Artificial Intelligence in Glaucoma: A Literature Review
Purpose:
This review explores the current clinical landscape, potential applications, and implementation challenges of artificial intelligence (AI) systems used to aid in glaucoma diagnosis, progression, and prediction.
Material and Mehods:
Nonsystematic literature review was carried out between March 1, 2022 and March 25, 2022 using the PubMed database using search combinations of “artificial intelligence,” “deep learning,” “machine learning,” “glaucoma diagnosis,” and “glaucoma progression”.
Results:
The study results demonstrate that numerous AI systems have been developed which may provide insight into new disease biomarkers and which provide high levels of sensitivity and specificity using structural (fundus photographs, spectral domain optical coherence tomography [SD-OCT]) and functional inputs (standard automated perimetry) for glaucoma diagnosis and determination of disease progression which are currently being investigated for clinical application. Fundus photographs are currently the most commonly utilized parameter in AI systems. Diagnostic criteria vary between AI systems, training datasets may not be publicly available, and external validation of models may not be performed, which represent potential barriers to clinical application and utility.
Conclusions:
AI systems show significant potential in the ability to aid in diagnosis of disease development and progression, predict disease development and progression, and identify new biomarkers for disease development to maximize quality and accessibility of care, decrease cost, and lower health disparities. Lack of definitive ground truth in glaucoma diagnosis and challenges in explainability of complex AI systems pose regulatory and clinical application challenges.
Introduction
Despite advancements in diagnostic technology and widespread availability of effective treatments, glaucoma remains the leading cause of irreversible blindness worldwide.1 Blindness due to glaucoma accounts for 3.6 million cases of the more than 33 million individuals aged 50 and older who were blind in 2020 worldwide and was the second most common cause of sight loss certifications in England and Wales in 2018.1,2 While risk factors for the development of glaucoma including elevated intraocular pressure are important metrics to incorporate into clinical care, no single screening test exists for the diagnosis of glaucoma.3 Accurate diagnosis of glaucoma represents a challenge due to identification and application of multiple datapoints, evaluation of structural and functional features of the optic nerve, and incorporation and evaluation of underlying ocular, systemic, and familial risk factors by well-trained, and experienced clinicians.4,5 Due to the asymptomatic nature of glaucoma until late in the disease course, early diagnosis and treatment to preserve functional vision throughout the course of an individual’s life relies on preventative care measures including comprehensive eye examinations.6 While access to eye care has improved globally, significant disparities persist. Among Americans of high risk for vision loss due to family history of eye disease, existing vision problems, being 65 years of age or greater, and having self-reported diabetes, only 59.9% of individuals were examined by an eye care professional on an annual basis.1,6
The prevalence of undiagnosed glaucoma is estimated to be up to 49% in the population and is associated with complex social, economic, and geographic factors which result in challenges in access to care.7,8 Overdiagnosis of glaucoma is also common leading to unnecessary financial strain on healthcare resources.9,10 Improvement in accuracy of glaucoma diagnosis, earlier identification of disease progression, improvement of screening techniques, prediction of disease development and trajectory, and identification of new biomarkers for disease development which may inform pathophysiology to ultimately lead to identification of new treatment targets are potential areas where our current clinical and research efforts can be enhanced.
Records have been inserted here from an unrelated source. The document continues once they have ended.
(** The [UPDATE] policies of [complaints] grant the assignee that holds
    the staff role and the admin role. *)
Lemma complaints_update_using_spec (db : database) (uid : uuid) (c : complaints.row) :
  complaints_update_using db uid c
  = has_role db uid staff && sql_true (sql_eq (complaints.assigned_to c) (Some uid))
    || has_role db uid admin.
Proof.
  unfold complaints_update_using, Staff_can_update_assigned_complaints,
    Admins_can_manage_all_complaints.
  rewrite (sql_eq_sym (Some uid)).
  destruct (complaints.assigned_to c) as [a|]; simpl.
  - destruct (N.eqb a uid), (has_role db uid staff), (has_role db uid admin); reflexivity.
  - destruct (has_role db uid staff), (has_role db uid admin); reflexivity.
Qed.

Lemma canUpdate_spec (db : database) (uid : uuid) (c : complaints.row) :
  canUpdate db uid c
  = has_role db uid staff && sql_true (sql_eq (complaints.assigned_to c) (Some uid))
    || has_role db uid admin.
Proof.
  unfold canUpdate. rewrite canRead_spec, complaints_update_using_spec.
  destruct (N.eqb uid (complaints.student_id c)), (has_role db uid staff),
    (has_role db uid admin), (sql_true (sql_eq (complaints.assigned_to c) (Some uid)));
    reflexivity.
Qed.

Lemma accessible_complaint_spec (db : database) (uid k : uuid) (c : complaints.row) :
  sql_true (accessible_complaint db uid k c)
  = N.eqb (complaints.id c) k
    && (N.eqb (complaints.student_id c) uid
        || sql_true (sql_eq (complaints.assigned_to c) (Some uid))
        || has_role db uid admin).
Proof.
  unfold accessible_complaint.
  destruct (complaints.assigned_to c) as [a|]; simpl.
  - destruct (N.eqb (complaints.id c) k), (N.eqb (complaints.student_id c) uid),
      (N.eqb a uid), (has_role db uid admin); reflexivity.
  - destruct (N.eqb (complaints.id c) k), (N.eqb (complaints.student_id c) uid),
      (has_role db uid admin); reflexivity.
Qed.

(** With [id] a primary key, a sub-select [WHERE id = k AND ...] is decided
    by the one row of that id. *)
Lemma existsb_primary_key (P : complaints.row -> bool) (k : uuid)
    (cs : list complaints.row) (c : complaints.row) :
  NoDup (map complaints.id cs) ->
  In c cs ->
  complaints.id c = k ->
  existsb (fun x => N.eqb (complaints.id x) k && P x) cs = P c.
Proof.
  intros Hpk Hin Hid. induction cs as [|x cs IH]; [contradiction|].
  simpl in Hpk. apply NoDup_cons_iff in Hpk. destruct Hpk as [Hx Hpk].
  simpl. destruct Hin as [->|Hin].
  - rewrite Hid, N.eqb_refl. simpl.
    destruct (P c); [reflexivity|]. simpl.
    apply not_true_is_false. intros He. apply existsb_exists in He.
    destruct He as [y [Hy Hk]]. apply andb_prop in Hk. destruct Hk as [Hk _].
    apply N.eqb_eq in Hk. apply Hx. rewrite Hid, <- Hk. now apply in_map.
  - destruct (N.eqb_spec (complaints.id x) k) as [Hxk|Hxk].
    + exfalso. apply Hx. rewrite Hxk, <- Hid. now apply in_map.
    + simpl. now apply IH.
Qed.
Artificial intelligence (AI) systems have been successfully deployed in the fields of radiology and pathology and have the ability to inform and improve challenges identified in glaucoma diagnosis and management while addressing global disparities in healthcare delivery, cost, quality, and accessibility of care.11-13 Areas of interest of application of AI-systems include screening and diagnosis, evaluation and incorporation of data, workflow optimization, and disease prediction.11,13 AI-based technologies in healthcare can be considered an additional tool to assist clinicians in facilitating medical decision making.11,13 As additional risk factors, biomarkers, and ancillary imaging strategies are identified, developed, and utilized in a clinical environment, more sophisticated techniques are needed to evaluate, weigh, and incorporate each parameter to support clinicians in the evaluation of patients who have, or may be suspicious of having glaucoma. This review describes the current landscape, contemporary developments, potential clinical applications, and challenges in implementation of AI systems in glaucoma diagnosis and management.
Material and Methods
The search for manuscripts included in this literature review was carried out between March 1 and March 25, 2022 using the database developed by the National Center for Biotechnology Information at the National Library of Medicine, PubMed (http://www.ncbi.nlm.nih.gov/pubmed). Search combinations included “artificial intelligence,” “deep learning,” “machine learning,” “glaucoma diagnosis,” and “glaucoma progression”.
Artificial Intelligence
Artificial intelligence is a branch of computer science which performs human-like tasks and encompasses machine learning and deep learning techniques.11,13Machine learning (ML) represents statistical modeling of artificial neural networks (ANNs). ANNs analyze data through interconnected nodes with modifiable weights.11,13 In the example of utilizing an ANN in order to identify a glaucomatous optic disc in a fundus image, first, a training dataset which is comprised of a large number of labeled images is provided to the system to analyze multiple features of each image to ultimately determine the correct diagnosis, which is often binary in nature (i.e. “glaucoma” or “not glaucoma”). The model continues to develop and adjust input weights by retesting until the desired output is achieved.10 Following successful training of the model it may be deployed to the evaluate test, or unlabeled data.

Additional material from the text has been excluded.